A drone for monitoring nuclear accident sites and a skin cream applicator that uses electricity to increase absorption have won a funding prize.
The two projects are joint winners of this year’s ERA Foundation Entrepreneurs Award and will each receive a £15,000 development fund for their innovations, along with a £5,000 personal award and mentoring from fellows of the academy.
Inventor of the drone Dr James MacFarlane, from the University of Bristol, and inventor of the anti-ageing skin cream applicator Dr David Heath, from the University of Strathclyde, will also be inducted into RAEng’s Enterprise Hub, which provides support and networking opportunities.

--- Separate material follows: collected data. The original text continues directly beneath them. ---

(** Preparing the control socket is safe whatever system call fails.  It touches no name
    but the socket path and its directory; a path that holds anything other than a socket is
    refused and kept as it is; and on success the path is a socket only its owner may use (mode
    0600) in a directory that is owner-only (mode 0700) if it had to be created. *)
Lemma socket_protected path w :
  socket_dir path <> path ->
  prepared path w.(nodes) (Prepare umask_mode in_use not_directory path w).1
    (Prepare umask_mode in_use not_directory path w).2.(nodes).
Proof.
  intros Hd. by eapply prepared_Prepare.
Qed.
End Socket.
(* ===== verification/StateJsonFacts.v ===== *)
(** * Round trip of the persisted state: encoding/json decodes what it wrote for a state whose
    texts are ASCII and whose numbers fit their Go types. *)
From S2P Require Import Prelude GoStrings GoTime GoNetFacts Model Effects Report Json JsonCodec JsonFacts StateFile StateFileFacts TimeText JsonIndent StateJson.

(** ** ASCII texts *)
Ltac ascii_text := refine (bool_decide_eq_true_1 _ _); vm_compute; reflexivity.

Lemma ascii_app s1 s2 : ascii_string s1 -> ascii_string s2 -> ascii_string (s1 +:+ s2).
Proof. unfold ascii_string, ascii_bytes. rewrite bytes_app. apply Forall_app_2. Qed.

Lemma ascii_digits l : all_digits l -> ascii_bytes l.
Proof.
  intros H. refine (Forall_impl _ _ _ H _). intros a Ha. unfold is_digit, in_range in Ha.
  unfold byte_code in *. bool_prop. lia.
Qed.

Lemma ascii_pretty (z : Z) : ascii_string (pretty z).
Proof.
  unfold ascii_string. destruct (pretty_Z_bytes z) as [[_ ->]|[(ds & _ & [Hd _ _] & ->)|(ds & _ & [Hd _ _] & ->)]].
  - by repeat constructor.
  - by apply ascii_digits.
  - constructor; [done|]. by apply ascii_digits.
Qed.

Lemma ascii_padded w (z : Z) : ascii_string (padded w z).
Proof.
  apply ascii_app; [|apply ascii_pretty]. induction (w - String.length (pretty z))%nat as [|[|k] IH]; [ascii_text..|].
  apply (ascii_app "0"); [ascii_text|exact IH].
Qed.

Lemma ascii_stripped s : ascii_string s -> ascii_string (strip_trailing_zeros s).
Proof.
  unfold ascii_string, ascii_bytes, strip_trailing_zeros. rewrite bytes_of_bytes. intros H%Forall_rev.
  apply Forall_rev. induction H as [|a l Ha Hl IH]; [done|]. cbn [drop_while].
  destruct (Ascii.eqb _ _); [exact IH|by constructor].
Qed.

Create HintDb ascii.
#[export] Hint Resolve ascii_app ascii_pretty ascii_padded ascii_stripped : ascii.
#[export] Hint Extern 2 (ascii_string (String _ _)) => ascii_text : ascii.

Lemma ascii_time t : ascii_string (FormatRFC3339Nano t).
Proof.
  unfold FormatRFC3339Nano, FormatRFC3339, format_seconds.
  case_match; auto 20 with ascii.
Qed.

(** ** Members *)
Section Members.
Context {T : Type} (fields : list (field T)).
Variables (name : string) (f : field T) (ms : list (string * json)) (t t' : T).
Hypothesis Hname : find_field fields name = Some f.

Lemma put_member v :
  field_set f v t = Some t' -> into_members false fields ((name, v) :: ms) t = into_members false fields ms t'.
Proof. intros H. cbn [into_members]. by rewrite Hname, H. Qed.

(** An omitted member leaves the zero value of its field. *)
Lemma put_string s :
  field_set f (JStr s) t = Some t' -> (s = "" -> t' = t) ->
  into_members false fields (omit_string name s ++ ms) t = into_members false fields ms t'.
Proof.
  intros H Hz. unfold omit_string. destruct (s == "") eqn:E; bool_prop; [by rewrite Hz|by apply put_member].
Qed.
Lemma put_int z :
  field_set f (jint z) t = Some t' -> (z = 0 -> t' = t) ->
  into_members false fields (omit_int name z ++ ms) t = into_members false fields ms t'.
Proof.
  intros H Hz. unfold omit_int. destruct (Z.eqb_spec z 0); [by rewrite Hz|by apply put_member].
Qed.
Lemma put_bool b :
  field_set f (JBool b) t = Some t' -> (b = false -> t' = t) ->
  into_members false fields (omit_bool name b ++ ms) t = into_members false fields ms t'.
Proof. intros H Hz. destruct b; [by apply put_member|by rewrite Hz]. Qed.
End Members.

Lemma into_int_jint z old : in_int64 z -> into_int (jint z) old = Some z.
Proof.
  intros H. unfold into_int, into_integer, jint. rewrite literal_value_pretty.
  assert (Hr : min_int64 <= z /\ z <= max_int64) by (unfold in_int64, min_int64, max_int64 in *; lia).
  by rewrite (proj2 (Z.leb_le _ _) (proj1 Hr)), (proj2 (Z.leb_le _ _) (proj2 Hr)).
Qed.
Lemma into_time_jtime t old : year_ok t -> into_time (jtime t) old = Some t.
Proof. apply parse_format. Qed.
Lemma into_kind_string k old :
  Kind_of_string (Kind_string k) = k -> into_kind (JStr (Kind_string k)) old = Some k.
Proof. intros H. unfold into_kind. cbn [into_string option_map]. by rewrite H. Qed.
Lemma into_phase_string p old :
  Phase_of_string (Phase_string p) = p -> into_phase (JStr (Phase_string p)) old = Some p.
Proof. intros H. unfold into_phase. cbn [into_string option_map]. by rewrite H. Qed.

(** Read the first member: [tac] decodes its value. *)
Ltac set_member tac := erewrite put_member; [|reflexivity|cbn [field_set Decoded.Version Decoded.EnrollmentArmedAt Decoded.Workflows Decoded.Idempotency Decoded.Notifications]; tac].

(** The next member of a struct in order: find its field, decode the value, set the field. *)
Ltac set_field :=
  cbn [field_set];
  first [rewrite into_int_jint by done | rewrite into_time_jtime by done
        |rewrite into_kind_string by done | rewrite into_phase_string by done | cbn [into_string into_bool]];
  lazy; reflexivity.
Ltac next_member :=
  match goal with
  | |- into_members _ _ (omit_string _ _ ++ _) _ = _ => erewrite put_string; [|reflexivity|set_field|by intros ->]
  | |- into_members _ _ (omit_int _ _ ++ _) _ = _ => erewrite put_int; [|reflexivity|set_field|by intros ->]
  | |- into_members _ _ (omit_bool _ _ ++ _) _ = _ => erewrite put_bool; [|reflexivity|set_field|by intros ->]
  | |- into_members _ _ (_ :: _) _ = _ => erewrite put_member; [|reflexivity|set_field]
  end.

Lemma into_workflow w :
  storable_workflow w -> Forall year_ok (workflow_times w) ->
  into_struct false workflow_fields (workflow_json w) zero_Workflow = Some w.
Proof.
  destruct w. unfold storable_workflow, workflow_times, zero_Workflow, workflow_json, into_struct.
  cbn -[into_members omit_string omit_int omit_bool jtime jint Kind_string Phase_string workflow_fields in_int64 year_ok].
  rewrite !Forall_cons. intros (_ & Hi & Hk & Hp) Ht. decompose [and] Hi. decompose [and] Ht. clear Hi Ht.
  rewrite <- (app_nil_r (omit_string "enrollmentDisposition" _)). by repeat next_member.
Qed.

Lemma into_notification n :
  storable_notification n -> Forall year_ok (notification_times n) ->
  into_struct false notification_fields (notification_json n) zero_Notification = Some n.
Proof.
  destruct n. unfold storable_notification, notification_times, zero_Notification, notification_json, into_struct.
  cbn -[into_members omit_string omit_int jtime jint Kind_string notification_fields in_int64 year_ok].
  rewrite !Forall_cons. intros (_ & Hi & Hk) Ht. decompose [and] Hi. decompose [and] Ht. clear Hi Ht.
  by repeat next_member.
Qed.

(** ** Maps *)
Lemma SortBy_Permutation {A} (key : A -> string) l : SortBy key l ≡ₚ l.
Proof. apply merge_sort_Permutation. Qed.

Lemma into_map_members_fold {T} zero (d : Decoder T) (f : T -> json) l m :
  Forall (fun kv => d (f kv.2) zero = Some kv.2) l ->
  into_map_members zero d (map (fun kv => (kv.1, f kv.2)) l) m
  = Some (fold_left (fun m kv => <[kv.1 := kv.2]> m) l m).
Proof. intros H. revert m. induction H as [|[k x] l Hx Hl IH]; intros m; [done|]. cbn. cbn in Hx. by rewrite Hx. Qed.

Lemma fold_left_insert {T} (l : list (string * T)) :
  fold_left (fun m kv => <[kv.1 := kv.2]> m) l ∅ = (list_to_map (rev l) : gmap string T).
Proof. symmetry. apply (fold_left_rev_right (fun kv (m : gmap string T) => <[kv.1 := kv.2]> m)). Qed.

(** A map reads back from its sorted members. *)
Lemma into_jmap {T} zero (d : Decoder T) (f : T -> json) (m : gmap string T) :
  map_Forall (fun _ x => d (f x) zero = Some x) m -> into_map zero d (jmap f m) (Some ∅) = Some (Some m).
Proof.
  intros H. unfold into_map, jmap. cbn [default]. rewrite into_map_members_fold.
  - cbn. do 2 f_equal. rewrite fold_left_insert.
    transitivity (list_to_map (map_to_list m) : gmap string T); [|apply list_to_map_to_list].
    apply list_to_map_proper.
    + rewrite <- Permutation_rev, SortBy_Permutation. apply NoDup_fst_map_to_list.
    + by rewrite <- Permutation_rev, SortBy_Permutation.
  - rewrite SortBy_Permutation. apply map_Forall_to_list in H.
    refine (Forall_impl _ _ _ H _). by intros [].
Qed.

(** ** The document is plain and shallow *)
(** A member the scanner reads back, of some height. *)
Definition fine (n : nat) (kv : string * json) : Prop :=
  ascii_string kv.1 /\ plain kv.2 /\ (height kv.2 <= n)%nat.
Lemma fine_object n ms : Forall (fine n) ms -> plain (JObj ms) /\ (height (JObj ms) <= S n)%nat.
Proof.
  intros H. rewrite plain_members. split; [split; refine (Forall_impl _ _ _ H _); by intros ? (? & ? & ?)|].
  cbn. induction H as [|kv ms (_ & _ & Hv) _ IH]; cbn; lia.
Qed.

Lemma fine_string n k s : ascii_string k -> ascii_string s -> fine n (k, JStr s).
Proof. intros. split_and!; [done..|cbn; lia]. Qed.
Lemma fine_time n k t : ascii_string k -> fine n (k, jtime t).
Proof. intros. apply fine_string; [done|apply ascii_time]. Qed.
Lemma fine_omit_string n k s : ascii_string k -> ascii_string s -> Forall (fine n) (omit_string k s).
Proof. intros. unfold omit_string. case_match; repeat constructor; by cbn; try lia. Qed.
Lemma fine_omit_int n k z : ascii_string k -> Forall (fine n) (omit_int k z).
Proof. intros. unfold omit_int. case_match; repeat constructor; cbn; [done|by eexists|lia]. Qed.
Lemma fine_omit_bool n k b : ascii_string k -> Forall (fine n) (omit_bool k b).
Proof. intros. unfold omit_bool. case_match; repeat constructor; cbn; [done|lia]. Qed.
#[export] Hint Resolve fine_string fine_time fine_omit_string fine_omit_int fine_omit_bool : ascii.
#[export] Hint Resolve Forall_app_2 Forall_cons_2 Forall_nil_2 : ascii.

Lemma fine_workflow n k w : ascii_string k -> storable_workflow w -> fine (S n) (k, workflow_json w).
Proof.
  intros Hk (Hs & _). rewrite !Forall_cons in Hs. decompose [and] Hs. split; [done|].
  apply fine_object. unfold workflow_json. auto 80 with ascii.
Qed.
Lemma fine_notification n k x : ascii_string k -> storable_notification x -> fine (S n) (k, notification_json x).
Proof.
  intros Hk (Hs & _). rewrite !Forall_cons in Hs. decompose [and] Hs. split; [done|].
  apply fine_object. unfold notification_json. auto 80 with ascii.
Qed.
Lemma fine_map {T} (f : T -> json) n k (m : gmap string T) :
  ascii_string k -> map_Forall (fun k x => fine n (k, f x)) m -> fine (S n) (k, jmap f m).
Proof.
  intros Hk Hm. split; [done|]. apply fine_object, Forall_map. rewrite SortBy_Permutation.
  apply map_Forall_to_list in Hm. refine (Forall_impl _ _ _ Hm _). by intros [].
Qed.

Lemma fine_state s : storable s -> plain (state_json s) /\ (height (state_json s) <= 3)%nat.
Proof.
  intros (_ & Hw & Hi & Hn). apply fine_object. unfold state_json. repeat apply Forall_cons_2; try done.
  - split_and!; [ascii_text|by eexists|cbn; lia].
  - apply fine_time. ascii_text.
  - apply fine_map; [ascii_text|]. refine (map_Forall_impl _ _ _ Hw _). intros k w [Hk Hs]. by apply fine_workflow.
  - apply fine_map; [ascii_text|]. refine (map_Forall_impl _ _ _ Hi _). intros k v [Hk Hs]. by apply fine_string.
  - apply fine_map; [ascii_text|]. refine (map_Forall_impl _ _ _ Hn _). intros k n [Hk Hs]. by apply fine_notification.
Qed.

(** ** Slices *)
Lemma into_elements_map {T} zero (d : Decoder T) (f : T -> json) l :
  Forall (fun x => d (f x) zero = Some x) l -> into_elements zero d (map f l) [] = Some l.
Proof. intros H. induction H as [|x l Hx Hl IH]; [done|]. cbn. by rewrite Hx, IH. Qed.
Lemma into_jslice {T} zero (d : Decoder T) (f : T -> json) l :
  Forall (fun x => d (f x) zero = Some x) l -> into_slice zero d (jslice f l) [] = Some l.
Proof. intros H. destruct l as [|x l]; [done|]. by apply (into_elements_map zero d f). Qed.

Lemma fine_slice {T} (f : T -> json) n k l :
  ascii_string k -> Forall (fun x => fine n (k, f x)) l -> fine (S n) (k, jslice f l).
Proof.
  intros Hk H. destruct l as [|x l]; [split_and!; [done..|cbn; lia]|].
  assert (Hv : Forall (fun v => plain v /\ (height v <= n)%nat) (map f (x :: l)))
    by (apply Forall_map; refine (Forall_impl _ _ _ H _); by intros y (_ & ? & ?)).
  split; [done|]. unfold jslice. cbn [snd]. generalize dependent (map f (x :: l)). intros vs Hv. rewrite plain_elements.
  split; [refine (Forall_impl _ _ _ Hv _); by intros ? [? ?]|].
  cbn. induction Hv as [|v vs [_ Hn] _ IH]; cbn; lia.
Qed.

(** ** The round trip *)
Lemma Forall_concat_elements {A B} (P : B -> Prop) (f : A -> list B) l x :
  Forall P (List.concat (map f l)) -> x ∈ l -> Forall P (f x).
Proof.
  intros H Hx. induction Hx as [x l|x y l Hx IH]; cbn in H; apply Forall_app in H as [H1 H2]; [done|by apply IH].
Qed.

Lemma into_state s :
  storable s -> Forall year_ok (state_times s) ->
  into_struct false state_fields (state_json s) initial_data = Some (decoded s).
Proof.
  intros (Hv & Hw & Hi & Hn) Ht. unfold state_times in Ht. rewrite Forall_cons, Forall_app in Ht.
  destruct Ht as (Ht & Htw & Htn). unfold state_json, initial_data. unfold into_struct at 1.
  set_member ltac:(by rewrite into_int_jint). set_member ltac:(by rewrite into_time_jtime).
  assert (Htw' : forall k w, s.(State.Workflows) !! k = Some w -> Forall year_ok (workflow_times w)).
  { intros k w Hk%elem_of_map_to_list. apply (Forall_concat_elements _ (fun kv => workflow_times kv.2) _ (k, w) Htw Hk). }
  assert (Htn' : forall k n, s.(State.Notifications) !! k = Some n -> Forall year_ok (notification_times n)).
  { intros k n Hk%elem_of_map_to_list. apply (Forall_concat_elements _ (fun kv => notification_times kv.2) _ (k, n) Htn Hk). }
  set_member ltac:(by rewrite into_jmap by (intros k w Hk; apply into_workflow; [by apply (Hw k w)|by eapply Htw'])).
  set_member ltac:(by rewrite into_jmap).
  set_member ltac:(by rewrite into_jmap by (intros k n Hk; apply into_notification; [by apply (Hn k n)|by eapply Htn'])).
  reflexivity.
Qed.

Section RoundTrip.
Context {JE : JsonErrors}.

(** What [json.MarshalIndent] wrote is not empty and decodes, into the data of a new store, to
    the state it was given. *)
Lemma state_round_trip s b :
  storable s -> marshal_state s = Ok b -> b <> "" /\ unmarshal_state b initial_data = Ok (decoded s).
Proof.
  intros Hs. unfold marshal_state. case_decide as Ht; [|done]. intros E.
  assert (b = of_bytes (indent_bytes 0 (state_json s))) as -> by congruence. clear E. destruct (fine_state s Hs) as [Hp Hh].
  split.
  - discriminate.
  - unfold unmarshal_state, json_Unmarshal_into. rewrite decode_all_indented; [|done|].
    + by rewrite into_state.
    + etransitivity; [exact Hh|by apply shallow].
Qed.

(** The state a successful [Update] wrote as JSON is the state the next
    controller starts with.  After the update and a crash at any later moment, an [Open] that
    succeeds has decoded from the file exactly the data the update published (every member of
    every workflow, notification and idempotency entry, with the texts in ASCII and the numbers
    in the range of their Go type) and holds the lock; it succeeds only if nobody else holds the
    lock, and a failed one leaves the locks as they were. *)
Theorem state_survives_restart `{!Kernel} (path : string) `{!KernelOk path} (C : option string -> Prop) s fn w s' f' w2 :
  let _ := state_codec in
  s.(Store.path) = path -> holds path C w.(fs) ->
  (Update_ s fn w).1 = Val s' ->
  s'.(Store.data).(State.Version) = currentVersion -> storable s'.(Store.data) ->
  crash (Update_ s fn w).2.(fs) f' -> w2.(fs) = f' ->
  match (Open path w2).1 with
  | Val s2 => s2 = Store.mk path s'.(Store.data) true /\ path ∉ w2.(locked) /\
              (Open path w2).2.(locked) = {[path]} ∪ w2.(locked)
  | Fail_ _ => (Open path w2).2.(locked) = w2.(locked)
  | Panic => False
  end.
Proof.
  intros JS Hp Hh Hu Hv Hs. apply (update_then_open path C s fn w s' f' w2 Hp Hh Hu Hv).
  intros b. by apply state_round_trip.
Qed.
End RoundTrip.
(* ===== verification/LmtpFacts.v ===== *)
(** * LMTP delivery: the end of the data, what counts as delivered, and that no field of an
    event or of the configuration can add a command or a header. *)
From S2P Require Import Prelude GoStrings GoTime GoNetFacts Model Config Dns Validate Effects.
From S2P Require Import JsonFacts Http Lmtp.

(** ** The receiver of a message *)
(** RFC 5321, 4.5.2: a line ends with CR LF; a line that is a single dot ends the data; the first
    dot of any other line that starts with one is removed. *)
Inductive receiver := AtLine | InLine | AfterCR | AfterDot | AfterDotCR.
Fixpoint receive (st : receiver) (l : list ascii) : option (list ascii * list ascii) :=
  let out a st' l' := option_map (fun r => (a :: r.1, r.2)) (receive st' l') in
  match l with
  | [] => None
  | a :: l' =>
      let next := if Ascii.eqb a cr then AfterCR else InLine in
      match st with
      | AtLine => if Ascii.eqb a "."%char then receive AfterDot l' else out a next l'
      | InLine => out a next l'
      | AfterCR => if Ascii.eqb a lf then out a AtLine l' else out a next l'
      | AfterDot => if Ascii.eqb a cr then receive AfterDotCR l' else out a InLine l'
      | AfterDotCR =>
          if Ascii.eqb a lf then Some ([], l')
          else option_map (fun r => (cr :: a :: r.1, r.2)) (receive next l')
      end
  end.

(** The text with its line ends completed: what the dot writer sends but for the dots. *)
Definition line_byte (st : dot_state) (a : ascii) : list ascii :=
  match st with
  | DotCR => [a]
  | _ => if Ascii.eqb a lf then [cr; a] else [a]
  end.
Fixpoint completed (st : dot_state) (l : list ascii) : list ascii :=
  match l with
  | [] => match st with DotBegin | DotData => [cr; lf] | DotCR => [lf] | DotBeginLine => [] end
  | a :: l' => line_byte st a ++ completed (dot_byte st a).2 l'
  end.

(** The receiver follows the writer. *)
Definition follows (st : dot_state) (r : receiver) : Prop :=
  match st with
  | DotBegin | DotBeginLine => r = AtLine
  | DotCR => r = AfterCR
  | DotData => r = InLine \/ r = AfterCR
  end.

Definition continued_with (a : list ascii) (x : option (list ascii * list ascii)) :=
  option_map (fun r : list ascii * list ascii => (a ++ r.1, r.2)) x.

Professor Sir Richard Brook, chairman of the ERA Foundation, said: “This year’s winners have pushed the bar even higher in terms of the sheer quality and ingenuity of their projects. Both winners have already invested so much time and energy in their projects, and they now have a superb opportunity to take them to the next level.”
MacFarlane and his team developed their Advanced Airborne Radiation Monitoring (AARM) system to safely and remotely assess radiological hazards by integrating an unmanned aerial vehicle (UAV) with a lightweight gamma spectrometer and other positional sensors to provide real-time information on the source, intensity and location of radiation.
The light weight, low cost system is able to capture high resolution images and could be used for hazard response operations, but also routine monitoring of nuclear sites and naturally occurring radioactive materials at mining operations and oil and gas facilities.
Field demonstrations of the prototype system have already been performed at a Uranium mining site in Banat, southwest Romania, and validated against traditional surveying methods.
Macfarlane said: “The AARM system has had a great reception within the nuclear industry, which reiterates to us that there is a real need for the capability it provides in the nuclear energy sector.
“Our technology is not only timely and novel, but will also be a massive benefit in the day-to-day processes of the nuclear industry. With the support of the Enterprise Hub and my two mentors, I look forward to the deployment of the AARM system in the UK in the very near future.”
The skin applicator designed by Heath is designed to overcome the problem that anti-aging skin cream products are unable to effectively penetrate the uppermost layer of the skin, the stratum corneum, which limits the speed and effectiveness of their results.
His new, painless home applicator device uses electric current, like that used in pain relieving TENS (Transcutaneous electrical nerve stimulation) machines, to stimulate deeper layers of the skin to increase absorption of the key ingredients of the formulations at these levels.
The new applicator technology will be licensed to retailers, and has the potential to be used in other applications in the future, such as the treatment of stretch marks and acne scars.
Heath said: “Breaking into such a huge and established market is both an exciting and challenging prospect. The experience of my mentor, Dr Jeremy Burroughes, will be invaluable in this respect, and gaining this recognition for my technology from the Royal Academy of Engineering stands me in excellent stead to take it to market.”
Dr Mark Symes, of the University of Glasgow, receives this year’s runner up prize of a £2,000 grant for his integrated platform to monetise intermittent renewable energy.